O ministro Alexandre de Moraes, do Supremo Tribunal Federal (STF), decidiu nesta segunda-feira (20) pelo arquivamento da investigação que envolvia o ex-presidente Jair Bolsonaro, relacionado ao uso irregular da Agência Brasileira de Inteligência (Abin) durante seu governo. Moraes fundamentou sua decisão no parecer da Procuradoria-Geral da República (PGR), que já havia apontado que Bolsonaro havia sido condenado por atos de monitoramento ilegal de autoridades públicas. Essa condenação faz parte do processo que resultou em uma pena total de 27 anos e três meses de prisão para o ex-presidente.
Além de arquivar a investigação contra Bolsonaro, Moraes também determinou que as acusações envolvendo Carlos Bolsonaro, seu filho, sejam remetidas à Justiça Federal no Distrito Federal. As investigações realizadas pela Polícia Federal (PF) levantaram a suposta conexão do “Gabinete do Ódio” com o caso conhecido como Abin Paralela.
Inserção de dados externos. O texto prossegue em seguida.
(* ===== verification/ScenarioQueue.v ===== *)
(** A concrete run of the embedding worker on the scenario's store, and the theorems
    of Leases.v and Drained.v applied to it. *)

From stdpp Require Import gmap.
From S2P Require Import Prelude PyStr Json Canonical Regex Validation Access Temporal History.
From S2P Require Import Database Schema EventRelay Accounts FactRepo EvidenceService FactService.
From S2P Require Import Ledger TemporalService Ranking Retrieval Store RetrievalCache Consumers.
From S2P Require Import EmbeddingQueue Leases Drained Scenario ScenarioStore ScenarioSearch ScenarioEvents.

Import EmbeddingJobStore.

Definition demo_worker : EmbeddingWorker := {|
  ew_model := py "demo-embeddings"; ew_max_batch_size := 1; ew_batch_size := 64; ew_max_attempts := 5;
  ew_lease := 300000000; ew_retry_base := 10000000; ew_retry_cap := 900000000;
  ew_organization_id := None; ew_retrieval_cache := true |}.

Definition unit_vectors (texts : list pystr) : result EmbeddingBatch :=
  Ok {| eb_vectors := map (λ _, repeat (Fin 1 0) 1536) texts; eb_total_tokens := zlen texts |}.

(** The worker alone; the provider answers, or fails. *)
Definition undisturbed (embed : list pystr → result EmbeddingBatch) : worker_env := {|
  we_others := λ _, id; we_commit := λ _, Committed; we_locked := λ _, false; we_embed := embed |}.

Lemma undisturbed_others embed p d : queue_rel d (we_others (undisturbed embed) p d).
Proof. reflexivity. Qed.

(** The state an iteration leaves. *)
Definition after_iteration (env : worker_env) (s : db * kv) : db * kv := (run_worker demo_worker env s).2.

Lemma after_iteration_eq env s :
  run_worker demo_worker env s
  = ((run_worker demo_worker env s).1, ((after_iteration env s).1, (after_iteration env s).2)).
Proof. unfold after_iteration. by destruct (run_worker demo_worker env s) as [r [d k]]. Qed.

Lemma no_jobs_ok d : consistent d → tab d EmbeddingJobs = [] → queue_ok d.
Proof. intros Hc E. split; [done|]. intros j Hj. rewrite E in Hj. by apply not_elem_of_nil in Hj. Qed.

Lemma demo_queue_ok : queue_ok demo_run.2.
Proof. apply no_jobs_ok; [exact (lo_consistent _ demo_run_ok)|]. vm_compute. reflexivity. Qed.

Definition queue_done : db * kv := after_iteration (undisturbed unit_vectors) (demo_run.2, kv_start).

Lemma worker_keeps_queue_witness :
  queue_ok queue_done.1 ∧ map ej_status (tab queue_done.1 EmbeddingJobs) = [SUCCEEDED; SUCCEEDED].
Proof.
  split; [|vm_compute; reflexivity].
  apply (worker_keeps_queue demo_worker (undisturbed unit_vectors) (undisturbed_others unit_vectors)
    demo_run.2 kv_start _ _ _ demo_queue_ok (after_iteration_eq _ _)).
Defined.

(** ** One batch, processed, and processed again after the leases were lost *)

Definition demo_claimed : result (list ClaimedJob) * db :=
  (_ ← enqueue_missing (ew_model demo_worker) 64 None;
   claim (ew_model demo_worker) 64 (ew_lease demo_worker) None (λ _, false)) demo_run.2.
Definition demo_claims : list ClaimedJob := match demo_claimed.1 with Ok l => l | Err _ => [] end.

Lemma demo_claims_distinct : NoDup (map cj_job_id demo_claims).
Proof. apply (bool_decide_eq_true_1 _). vm_compute. reflexivity. Qed.

Local Notation demo_processed :=
  (process_jobs demo_worker (undisturbed unit_vectors) demo_claims (demo_claimed.2, kv_start)).

Lemma process_outcome_witness :
  ∃ stats d' k', demo_processed = (Ok stats, (d', k')) ∧ ws_succeeded stats = 2 ∧
    let d1 := we_others (undisturbed unit_vectors) Write
                (we_others (undisturbed unit_vectors) Read demo_claimed.2) in
    succeeded_from demo_claims d1 d' stats ∨ failed_from demo_worker demo_claims d1 d' stats.
Proof.
  destruct (ok_run_state demo_processed (λ stats _, ws_succeeded stats = 2)) as (stats & [d' k'] & E & Hs);
    [vm_compute; reflexivity|].
  exists stats, d', k'. split; [exact E|]. split; [exact Hs|].
  exact (process_outcome demo_worker (undisturbed unit_vectors) demo_claims demo_claimed.2 kv_start
    stats d' k' E demo_claims_distinct).
Defined.

(** ** A drain of three batches: the second finds nothing *)

Local Notation demo_drained := (drain_jobs demo_worker (λ _, undisturbed unit_vectors) 3 no_stats (demo_run.2, kv_start)).

Lemma filed_checked d : forallb (λ j, fk_version (ej_organization_id j) (ej_fact_version_id j) d) (tab d EmbeddingJobs) = true →
  filed d.
Proof. intros H j Hj. exact (forallb_elem _ _ _ H Hj). Qed.

Lemma demo_run_filed : filed demo_run.2.
Proof. apply filed_checked. vm_compute. reflexivity. Qed.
Na mesma decisão, o ministro arquivou as investigações que envolviam outros ex-diretores da Abin, como Luiz Fernando Corrêa, Alessandro Moretti, José Fernando Moraes Chuy e Lucio de Andrade Parente. Moraes argumentou que não existem indícios suficientes para o prosseguimento das investigações criminais contra esses indivíduos.
Ele destacou que as acusações apresentadas limitam-se a conclusões vagas sobre a suposta participação dos envolvidos em atividades que teriam dificultado a investigação, sem que houvesse uma individualização clara das condutas e sem a apresentação de elementos que sustentassem uma acusação penalmente relevante. Com essa decisão, a PF está agora obrigada a cancelar os indiciamentos relacionados a esses ex-integrantes da Abin.